I think a deep mutual respect for each others needs is a big part of healthy sexuality. Often we both agree that the time is now! Sometimes one of us is obviously needing it more than the other. I am not suggesting that one of us perform sexually for the other if not feeling well or good about it. But, sometimes it is actually quite healthy for one of us to appreciate the other and help in their needs, almost magically this often turns into mutual pleasure.
Patience is a key to healthy sexuality. I used to think that one of my attractions to P and M was that I could pretty much have it when I wanted. Another lie. My addicted side would just seduce me and convince me now was the right time. It never really was. healthy sexuality comes when two lovers find a place , a day , a month in which their love brings them full passion and the good desire to play and explore. Patience adds to the anticipatory pleasure. healthy sexuality does not resent or begrudge waiting for intimacy. Love is patient, Love is kind.

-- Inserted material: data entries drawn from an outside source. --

(* ===== verification/Sanitizer.v ===== *)
(** * Sanitizer: redaction of sensitive data, [src/interceptors/sanitizer.rs].

    The test for sensitive keys (whole key, camel-case and separator tokens,
    windows of tokens), the recursive redaction of JSON values with its depth
    limit, and the redaction of query text (by regular expressions, which belong to
    the [regex] crate).  The main theorem is non-interference: what is written
    to event streams does not depend on the contents of sensitive fields. *)

From S2P Require Import Prelude Externals.
Local Open Scope nat_scope.

(** @interceptors/sanitizer.rs:4-19 DEFAULT_SENSITIVE_KEYS *)
Definition DEFAULT_SENSITIVE_KEYS : list string :=
  ["password"; "pass"; "token"; "secret"; "apikey"; "api_key"; "creditcard";
   "credit_card"; "cvv"; "cvc"; "ssn"; "pin"; "auth"; "authorization"]%string.
(** @interceptors/sanitizer.rs:21-21 REDACTED_PLACEHOLDER *)
Definition REDACTED_PLACEHOLDER : string := "[REDACTED]".
(** @interceptors/sanitizer.rs:128-128 Sanitizer::sanitize_value_depth *)
Definition BEARER_REDACTED : string := String.append "Bearer " REDACTED_PLACEHOLDER.

(** ** Sensitive keys *)

Section Keys.
Context `{Unicode}.

(** The scanner of [split_key_tokens]: finished tokens (newest first), the current
    token, whether the last character was not upper-case. @interceptors/sanitizer.rs:31-33 split_key_tokens *)
Record tokenizer := Tokenizer {
  tokens_rev : list string;
  current : string;
  prev_is_lower : bool
}.
(* ===== verification/Connections.v ===== *)
(** * Connections: how the adapters hold on to their broker,
    [src/telemetry/nats.rs], [rabbitmq.rs], [kafka.rs], [iggy.rs], [redis_streams.rs],
    [sierradb.rs] and [resp.rs].

    The NATS adapter caches its client in an atomic cell, connects under a lock and
    drops the client when a publish fails; its calls run concurrently, so they are a
    machine that takes one step of one call at a time. The other adapters keep theirs
    in a cell that is written once. What crosses the wire is [Telemetry]'s [message]. *)

From S2P Require Import Prelude Externals Types Protocol Telemetry.
Local Open Scope string_scope.

(** [pingora::Error], as far as the adapters build it. *)
Inductive error_type := ConnectError | WriteError.
Record perror := Explain { etype : error_type; explanation : string }.
#[export] Instance error_type_eq_dec : EqDecision error_type.
Proof. solve_decision. Defined.
#[export] Instance perror_eq_dec : EqDecision perror.
Proof. solve_decision. Defined.

(** [map_err] of a client's error. *)
Definition explained {A} (ty : error_type) (what : string) (r : result string A) : result perror A :=
  match r with Ok a => Ok a | Err e => Err (Explain ty (String.append what e)) end.

(** ** NATS: the delay between reconnections *)

(** [1u64.checked_shl]: none when the shift is not below the width. *)
Definition checked_shl_u64 (x k : Z) : option Z :=
  if (k <? 64)%Z then Some (Int.wrap 64 (Z.shiftl x k)) else None.
Definition saturating_mul_u64 (x y : Z) : Z := Z.min Int.u64_max (x * y).
(** Milliseconds before the next attempt. @telemetry/nats.rs:57-61 NatsDispatch::get_jetstream *)
Definition reconnect_delay (initial_ms max_ms attempts : Z) : Z :=
  let factor := default 64%Z (checked_shl_u64 1 (Z.min attempts 6)) in
  Z.min (saturating_mul_u64 initial_ms factor) max_ms.
(** @telemetry/nats.rs:20-24 NatsDispatch::new *)
Definition nats_delays (is_tty : bool) : Z * Z := if is_tty then (250, 5000)%Z else (10, 2000)%Z.
(** What is set before any source is read, by path. *)
Inductive default_value := DString (s : string) | DBool (b : bool) | DInt (n : Z).
(** @core/config.rs:{fn base_builder} SpectraConfig::base_builder *)
Definition base_builder : list (string * default_value) :=
  [("bind_addr", DString "0.0.0.0:8000"); ("upstream.addr", DString "localhost:4000");
   ("upstream.name", DString "default"); ("dispatch.method", DString "nats");
   ("dispatch.addr", DString "127.0.0.1:4222"); ("dispatch.name", DString "default");
   ("gql.paths", DString "/gql,/graphql"); ("gql.ops_to_dispatch", DString "query, mutation, subscription");
   ("idempotency.backend", DString "memory"); ("idempotency.ttl_secs", DInt 300);
   ("idempotency.max_capacity", DInt 10000); ("subscriptions.enabled", DBool true);
   ("subscriptions.topic_prefix", DString "spectra"); ("subscriptions.keepalive_secs", DInt 25);
   ("subscriptions.client_buffer_capacity", DInt 256); ("admin.enabled", DBool false);
   ("admin.bind_addr", DString "0.0.0.0:8000"); ("admin.path_prefix", DString "/admin");
   ("admin.enable_ui", DBool true); ("wasm.strict_aot", DBool true); ("wasm.allow_jit", DBool false);
   ("wasm.epoch_tick_interval_ms", DInt 1); ("wasm.default_timeout_ms", DInt 25);
   ("rest.paths", DString "/api,/api/{*path}"); ("telemetry.error_capture.enabled", DBool true);
   ("telemetry.error_capture.max_body_bytes", DInt 4096); ("config_store.backend", DString "memory");
   ("config_store.table_name", DString "spectragql_config"); ("config_store.key", DString "active");
   ("dns.enabled", DBool true); ("dns.interval_secs", DInt 15)].
(** These are the defaults the sections have on their own. *)
Example section_defaults_agree :
  let given n v := Assoc.get n base_builder = Some v in
  given "idempotency.ttl_secs" (DInt (ttl_secs idempotency_default)) /\
  given "idempotency.max_capacity" (DInt (id_max_capacity idempotency_default)) /\
  given "subscriptions.enabled" (DBool (sub_enabled subscriptions_default)) /\
  given "subscriptions.topic_prefix" (DString (topic_prefix subscriptions_default)) /\
  given "subscriptions.keepalive_secs" (DInt (keepalive_secs subscriptions_default)) /\
  given "subscriptions.client_buffer_capacity" (DInt (client_buffer_capacity subscriptions_default)) /\
  given "admin.enabled" (DBool (a_enabled admin_default)) /\
  given "admin.bind_addr" (DString (a_bind_addr admin_default)) /\
  given "admin.path_prefix" (DString (path_prefix admin_default)) /\
  given "admin.enable_ui" (DBool (enable_ui admin_default)) /\
  given "wasm.strict_aot" (DBool (strict_aot wasm_default)) /\
  given "wasm.allow_jit" (DBool (allow_jit wasm_default)) /\
  given "wasm.epoch_tick_interval_ms" (DInt (epoch_tick_interval_ms wasm_default)) /\
  given "wasm.default_timeout_ms" (DInt (default_timeout_ms wasm_default)) /\
  given "telemetry.error_capture.max_body_bytes" (DInt (max_body_bytes error_capture_default)) /\
  given "config_store.backend" (DString (st_backend store_default)) /\
  given "config_store.table_name" (DString (table_name store_default)) /\
  given "config_store.key" (DString (st_key store_default)) /\
  given "dns.enabled" (DBool (dns_enabled dns_default)) /\
  given "dns.interval_secs" (DInt (interval_secs dns_default)).
Proof. vm_compute. done. Qed.

(** ** Sources *)

(** Where the values come from, later sources winning; the environment prefixes
    are read last. *)
Inductive source :=
| SrcString (toml : string)
| SrcFile (name : string) (required : bool)
| SrcEnvironment (prefix : string).

Section Sources.
(** Environment variables, and which files exist. *)
Variable env : string -> option string.
Variable exists_file : string -> bool.

(** [env::var(a).or_else(|_| env::var(b))] *)
Definition env_or (a b : string) : option string :=
  match env a with Some v => Some v | None => env b end.

(** The files [SpectraConfig::new] reads. @core/config.rs:551-580 SpectraConfig::new *)
Definition file_sources : list source :=
  let spectra_env := default "development" (env_or "SPECTRA_ENV" "SPECTRAGQL_ENV") in
  match env_or "SPECTRA_CONFIG_CONTENT" "SPECTRAGQL_CONFIG_CONTENT" with
  | Some config_str => [SrcString config_str]
  | None =>
      match env_or "SPECTRA_CONFIG" "SPECTRAGQL_CONFIG" with
      | Some config_path => [SrcFile config_path true]
      | None =>
          if negb (String.eqb spectra_env "development") then
            let hyphen_file := String.append spectra_env "-spectra" in
            let dot_file := String.append "spectra." spectra_env in
            if exists_file (String.append hyphen_file ".toml") then [SrcFile hyphen_file true]
            else if exists_file (String.append dot_file ".toml") then [SrcFile dot_file true]
            else [SrcFile "spectra" false; SrcFile hyphen_file false]
          else [SrcFile "spectra" false; SrcFile "development-spectra" false]
      end
  end.
(** All sources and the override of the bind address. @core/config.rs:{fn new} SpectraConfig::new *)
Definition config_sources : list source * option string :=
  ((file_sources ++ [SrcEnvironment "spectra"; SrcEnvironment "spectragql"])%list,
   env_or "SPECTRA_BIND_ADDR" "SPECTRAGQL_BIND_ADDR").
(** @core/config.rs:{fn from_toml_str} SpectraConfig::from_toml_str *)
Definition toml_sources (content : string) : list source * option string :=
  ([SrcString content; SrcEnvironment "spectra"; SrcEnvironment "spectragql"],
   env_or "SPECTRA_BIND_ADDR" "SPECTRAGQL_BIND_ADDR").
End Sources.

And of course healthy sexuality often does not involve actual sexual connection. Compassion and deep communication are often a bigger part of sexual health in a couple then any coupling will ever be. Another part of truly great sexuality is the day to day fully dressed pleasure we get from hand holding and hugging. This is a very important but subtle form of communication that builds strength in a couple far beyond words. True lovers are lovers always not just when in the bedroom with the "candles" lit.
Some rambling thoughts on healthy sexuality.